摘　　要：目的表达大鲵虹彩病毒(CGSIV)主要衣壳蛋白(MCP)主要抗原表位区蛋白,并制备兔抗血清。方法以大鲵虹彩病毒略阳株(CGSIV-LY)基因组为模板,PCR扩增MCP基因,然后克隆到p ET-21a(+)表达载体中,转化大肠杆菌BL21(DE3)菌株,用异丙基-β-D-硫代半乳糖苷(IPTG)诱导表达,通过SDS-PAGE和Western blot法检测重组蛋白的表达和免疫活性,用镍柱亲和层析法纯化重组蛋白。以纯化的重组蛋白为免疫原免疫兔制备抗血清,采用Western blot法和ELISA检测抗血清的免疫特异性并测定效价,利用间接免疫荧光法检测鲤鱼上皮瘤(EPC)细胞CGSIV。结果表达了相对分子质量(Mr)为29 000的重组蛋白。制备的兔抗MCP血清具有良好的特异性和高滴度,间接免疫荧光法检测结果显示制备的多抗血清能识别EPC细胞中的CGSIV。结论成功表达了大鲵虹彩病毒MCP主要抗原表位区蛋白,并制备高滴度和良好特异性的兔抗血清。Objective To express the fusion protein of major antigenic epitope region of major capsid protein（ MCP） of Chinese giant salamander（ Andrias davidianus） iridovirus（ CGSIV） and prepare the rabbit antiserum.
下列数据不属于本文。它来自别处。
(** Approving the routes of the record that was registered touches no other node, where
    ids are distinct. *)
Lemma approve_change m k a approves record (g : MachineRegistry) :
  ids_distinct (rg_records g) -> rg_records g !! k = Some record -> mr_machine_key_hex record = m -> mr_node_key_hex record = k ->
  let '(r, g') := auto_approve_registered_routes a approves record g in
  rg_allocator g' = rg_allocator g /\ exists approved, rg_records g' = <[k := with_approved_routes record approved]> (rg_records g).
Proof.
  intros Hu Hr Hm Hk. unfold auto_approve_registered_routes.
  assert (rg_records g = <[k := with_approved_routes record (mr_approved_routes record)]> (rg_records g)) as Hsame by (rewrite insert_id; [done|]; by destruct record).
  destruct (auto_approved_routes_for_node _ _ _ _) as [approved|e]; [|by eauto]. destruct (bool_decide (approved = _)); [by eauto|].
  unfold apply_policy_route_approvals, apply_nodestore_many_update, apply_nodestore_many_update_direct, approvals_update. rewrite Hk. cbn [rev app]. unfold list_to_map. cbn [foldr fst snd]. rewrite insert_empty.
  pose proof (commit_approval_fold (node_id_at k record) approved (map_to_list (rg_records g)) (rg_records g) [] []) as Hf. destruct (fold_left _ _ _) as [[[? next] ids] clear].
  cbn [mo_publish_snapshot mo_change mo_clear_unhealthy_route_states mo_final_presence_node_ids].
  assert (exists approved, next = <[k := with_approved_routes record approved]> (rg_records g)) as Hnext.
  { destruct Hf as [-> |(key & r & Hin%elem_of_map_to_list & Hid & ->)]; [by eauto|]. pose proof (Hu _ _ _ _ Hin Hr Hid) as ->. assert (r = record) as -> by congruence. by exists approved. }
  destruct (negb (is_nil (sort_by Z.compare ids))); destruct (sort_by Z.compare ids); try destruct (pa_refresh a); cbn; (split; [done|]); eauto.
Qed.

Lemma delete_change m k key a r (g : MachineRegistry) : rg_records g !! key = Some r -> mr_machine_key_hex r = m -> change m k (rg_records g) (rg_records (try_delete a key g).2).
Proof.
  intros Hr Hm. unfold try_delete, remove_node_quiet. rewrite Hr. unfold apply_nodestore_delete_direct. rewrite Hr. cbn [fmap option_fmap option_map].
  unfold finish_node_removal. destruct (pa_refresh a) as [[[]|]|]; cbn; by eapply removed.
Qed.

Lemma expiry_change m k key now n expiry r (g : MachineRegistry) :
  ids_distinct (rg_records g) -> rg_records g !! key = Some r -> mr_machine_key_hex r = m -> node_id_at key r = n ->
  change m k (rg_records g) (rg_records (set_node_expiry_quiet now n expiry g).2).
Proof.
  intros Hu Hr Hm Hid. unfold set_node_expiry_quiet. pose proof (bool_update_store [] (node_expiry_update n expiry now) g) as Hb. unfold node_expiry_update in Hb at 1.
  destruct (find_node (rg_records g) n) as [[k1 r1]|] eqn:Ef.
  - apply find_node_Some in Ef as [E1 Eid]. assert (k1 = key) as -> by (apply (Hu k1 key r1 r); congruence). assert (r1 = r) as -> by congruence.
    destruct (update_online_after_expiry _ _ _ _) as [changed st]. destruct Hb as (g' & -> & Hrec & _). cbn [snd]. rewrite Hrec. by eapply revised.
  - destruct Hb as (g' & -> & Hrec & _). cbn [snd]. rewrite Hrec. constructor.
Qed.

Lemma the_only_Some l kv : the_only l = Ok (Some kv) -> kv ∈ l.
Proof. destruct l as [|a [|b l]]; [done| |done]. intros [= ->]. by left. Qed.

Lemma existing_machine_found records m user user_id tagged key old :
  existing_machine_for_preauth records m user user_id tagged = Ok (Some (key, old)) -> records !! key = Some old /\ mr_machine_key_hex old = m.
Proof.
  unfold existing_machine_for_preauth. destruct (_ && _); [done|]. set (nodes := List.filter (of_machine m) (map_to_list records)).
  assert (forall l, sublist l nodes -> forall kv, the_only l = Ok (Some kv) -> records !! kv.1 = Some kv.2 /\ mr_machine_key_hex kv.2 = m) as Hin.
  { intros l Hl kv Hkv%the_only_Some. assert (kv ∈ nodes) as Hn by (eapply elem_of_sublist; eauto). unfold nodes in Hn. apply elem_of_filter_bool in Hn as [Hn Hm]. unfold of_machine in Hm. apply bool_decide_eq_true in Hm.
    split; [|done]. apply elem_of_map_to_list. by destruct kv. }
  set (owned := if _ : bool then _ else _). assert (sublist owned nodes) as Ho by (unfold owned; destruct (_ || _); [apply filter_sublist|apply sublist_nil_l]).
  destruct (the_only owned) as [[kv|]|e] eqn:E1; [|clear E1|done].
  { intros [= ->]. apply (Hin owned Ho (key, old) E1). }
  destruct (the_only (List.filter _ nodes)) as [[kv|]|e] eqn:E2; [|clear E2|done].
  { intros [= ->]. apply (Hin _ (filter_sublist _ _) (key, old) E2). }
  destruct (negb tagged || bool_decide (is_Some user_id)); [done|]. intros E. apply (Hin _ (filter_sublist _ _) (key, old) E).
Qed.

Lemma registered_record_keys sr k m body parts redeemed existing ips :
  let r := registered_record sr k m body parts redeemed existing ips in
  mr_machine_key_hex r = m /\ mr_node_key_hex r = k /\ mr_node_id r = ((fun kv => node_id_at kv.1 kv.2) <$> existing) /\ mr_ipv4 r = ips.1 /\ mr_ipv6 r = ips.2 /\
  mr_ephemeral r = ro_ephemeral redeemed /\ mr_forced_tags r = registered_tags (snd <$> existing) redeemed /\ mr_reported r = registered_report sr parts redeemed (snd <$> existing) /\
  (mr_forced_tags r <> [] -> mr_owner r = no_owner).
Proof.
  unfold registered_record. set (tags := registered_tags _ _). unfold is_tagged. cbn [mr_forced_tags]. destruct tags as [|t tags]; cbn; split_and!; done.
Qed.

Lemma registration_addresses_keep sr existing (g : MachineRegistry) : rg_records (registration_addresses sr existing g).2 = rg_records g.
Proof.
  unfold registration_addresses, allocate_registration_addresses. destruct existing as [[? ?]|]; [done|]. destruct (rg_allocator g ≫= _) as [[[[[] []]|] a]|]; done.
Qed.

(** An accepted credential: the registration is at most a commit and an approval. *)
Lemma register_redeemed_changes sr k m body redeemed (g : MachineRegistry) :
  ids_distinct (rg_records g) -> id_unused k (rg_records g) ->
  exists mid, change m k (rg_records g) mid /\ change m k mid (rg_records (register_redeemed sr k m body redeemed g).2).
Proof.
  intros Hu Hun. assert (exists mid, change m k (rg_records g) mid /\ change m k mid (rg_records g)) as Hnone by (exists (rg_records g); split; constructor).
  unfold register_redeemed. destruct (register_hostinfo_parts body) as [parts|]; [|exact Hnone]. destruct (existing_machine_for_preauth _ _ _ _ _) as [existing|] eqn:Ee; [|exact Hnone].
  destruct (match existing with None => _ | Some _ => _ end); [exact Hnone|]. destruct (negb (validate_registration_node_key _ _ _)); [exact Hnone|]. pose proof (registration_addresses_keep sr existing g) as Hk. destruct (registration_addresses sr existing g) as [[ips|] g1]; cbn [snd] in Hk; [|cbn [snd]; rewrite Hk; exact Hnone].
  set (rec := registered_record _ _ _ _ _ _ _ _). destruct (registered_record_keys sr k m body parts redeemed existing ips) as (Em & Ek & En & _). fold rec in Em, Ek, En.
  destruct (sr_registration_value _ _ _ _) as [value|]; [|cbn [snd]; rewrite Hk; exact Hnone].
  pose proof (commit_change m k (at_change (sr_clock sr)) (sr_refresh sr) (sr_hostinfo_of sr) (fst <$> existing) rec (Some value) g1 Em Ek) as Hc.
  destruct (commit_volatile_auth_registration _ _ _ _ _ _ _) as [[record|e] g2].
  - destruct Hc as (Hc & _ & Hr & n & name & Erec & _); [destruct existing; [done|by rewrite En]|]. rewrite Hk in Hc. exists (rg_records g2). split; [done|].
    pose proof (approve_change m k (sr_refresh_approved sr) (sr_approves sr record) record g2) as Ha. destruct (auto_approve_registered_routes _ _ _ _) as [approved g3]. cbn [snd].
    destruct Ha as [_ [routes ->]]; [by eapply ids_stay_distinct|done|by subst record|by subst record|]. eapply revised; [done|]. by subst record.
  - destruct Hc as (Hc & _ & _); [destruct existing; [done|by rewrite En]|]. rewrite Hk in Hc. exists (rg_records g2). split; [done|constructor].
Qed.

(** ** Whole requests *)

Notation records_of s := (rg_records (ws_machines s)).

Lemma register_interactive_machines sr s k m body : ws_machines (register_interactive sr s k m body).2 = ws_machines s.
Proof. unfold register_interactive. by destruct (register_hostinfo_parts body). Qed.

Lemma register_auth_key_machines sr s k m body :
  match (credential sr s k m (auth_key_of body)).1 with
  | Err _ => ws_machines (register_auth_key sr s k m body).2 = ws_machines s
  | Ok redeemed => ws_machines (register_auth_key sr s k m body).2 = (register_redeemed sr k m body redeemed (ws_machines s)).2
  end.
Proof. unfold register_auth_key, auth_key_of. destruct (credential _ _ _ _ _) as [[redeemed|e] p]; cbn; [|done]. by destruct (register_redeemed _ _ _ _ _ _). Qed.

(** Past the gate only an accepted credential changes the registry. *)
Lemma register_admitted_machines sr s k m body :
  ws_machines (register_admitted sr s k m body).2 = ws_machines s \/
  exists redeemed, auth_key_of body <> ""%string /\ (credential sr s k m (auth_key_of body)).1 = Ok redeemed /\
    ws_machines (register_admitted sr s k m body).2 = (register_redeemed sr k m body redeemed (ws_machines s)).2.
Proof.
  unfold register_admitted. destruct (match rr_auth body with None => _ | Some _ => _ end); [by left|].
  assert (forall (b : bool), (b = false -> auth_key_of body <> ""%string) ->
    let s' := (if b then register_interactive sr s k m body else register_auth_key sr s k m body).2 in
    ws_machines s' = ws_machines s \/ exists redeemed, auth_key_of body <> ""%string /\ (credential sr s k m (auth_key_of body)).1 = Ok redeemed /\
      ws_machines s' = (register_redeemed sr k m body redeemed (ws_machines s)).2) as Hlast.
  { intros [] Hb; cbn zeta; [left; apply register_interactive_machines|]. pose proof (register_auth_key_machines sr s k m body) as Ha. destruct (credential _ _ _ _ _).1 as [redeemed|]; [right|by left]. exists redeemed. auto. }
  destruct (rr_followup body) as [[|c f]|]; [| |]; [by apply Hlast; intros ?%bool_decide_eq_false| |by apply Hlast; intros ?%bool_decide_eq_false].
  left. unfold register_followup. destruct (registration_id_from_followup _) as [id|]; [|done]. destruct (match id with Some _ => _ | None => _ end) as [[r| | | |]|]; try done; apply register_interactive_machines.
Qed.

Lemma logout_change sr k m record expiry (g : MachineRegistry) :
  ids_distinct (rg_records g) -> rg_records g !! k = Some record -> mr_machine_key_hex record = m -> change m k (rg_records g) (rg_records (logout_existing_node sr k record expiry g).2).
Proof.
  intros Hu Hr Hm. unfold logout_existing_node. rewrite Hr. destruct (negb _); [constructor|]. destruct (is_expired_at _ _); [constructor|]. destruct (is_tagged record && _); [constructor|].
  destruct (mr_ephemeral record).
  - pose proof (delete_change m k k (sr_refresh sr) record g Hr Hm) as Hd. by destruct (try_delete _ _ _).
  - pose proof (expiry_change m k k (at_change (sr_clock sr)) (node_id_at k record) (Some (Z.max expiry (at_record (sr_clock sr)))) record g Hu Hr Hm eq_refl) as He.
    destruct (set_node_expiry_quiet _ _ _ _) as [[[updated online]|] g']; [|done]. by destruct (pa_refresh _).
Qed.

(** A request either logs its own node out, or it is admitted and its credential is
    accepted, or the registry stays as it is. *)
Inductive request_effect (sr : Surroundings) (s : WireState) (k m : string) (body : RegisterRequest) (s' : WireState) : Prop :=
| nothing_changes : ws_machines s' = ws_machines s -> request_effect sr s k m body s'
| logs_out expiry record : past_expiry (at_start (sr_clock sr)) body = Some expiry -> records_of s !! k = Some record -> mr_machine_key_hex record = m ->
    ws_machines s' = (logout_existing_node sr k record expiry (ws_machines s)).2 -> request_effect sr s k m body s'
| registers redeemed : admitted sr k m body = Ok tt -> auth_key_of body <> ""%string -> (credential sr s k m (auth_key_of body)).1 = Ok redeemed ->
    ws_machines s' = (register_redeemed sr k m body redeemed (ws_machines s)).2 -> request_effect sr s k m body s'.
Methods Using the genomic DNA of CGSIV Lueyang strain（ CGSIV-LY） as a template,the gene fragment of major antigenic epitope region of MCP was amplified by PCR and cloned into the prokaryotic vector p ET-21a（ ＋） to construct the prokaryotic expression recombinant plasmid p ET-21a-MCP. The recombinant plasmid was transformed into Escherichia coli BL21（ DE3）. His-tagged fusion protein was induced by IPTG. After identified by SDS-PAGE and Western blot analysis,the recombinant protein was purified by nitrilotriacetic acid（ Ni-NTA） agarose resin. New Zealand rabbits were immunized with the purified recombinant protein to generate antiserum. Specificity and titer of the antiserum were determined by Western blotting and indirect ELISA,and then the antiserum was used to detect the CGSIV in the infected EPC cells by indirect immunofluorescence assay.Results The recombinant protein with the relative molecular mass of 29 000 was expressed. The prepared rabbit antiserum had a good specificity and a high titer. Indirect immunofluorescence assay showed that the antiserum could recognize CGSIV in the infected EPC cells. Conclusion The fusion protein of major antigenic epitope region of MCP of CGSIV is successfully expressed and the rabbit antiserum with a high titer and a good specificity been prepared.

关 键 词：大鲵虹彩病毒 主要衣壳蛋白 主要抗原表位区 原核表达 抗血清 

分 类 号：S947.3[农业科学—水产养殖] S966.6[农业科学—水产科学]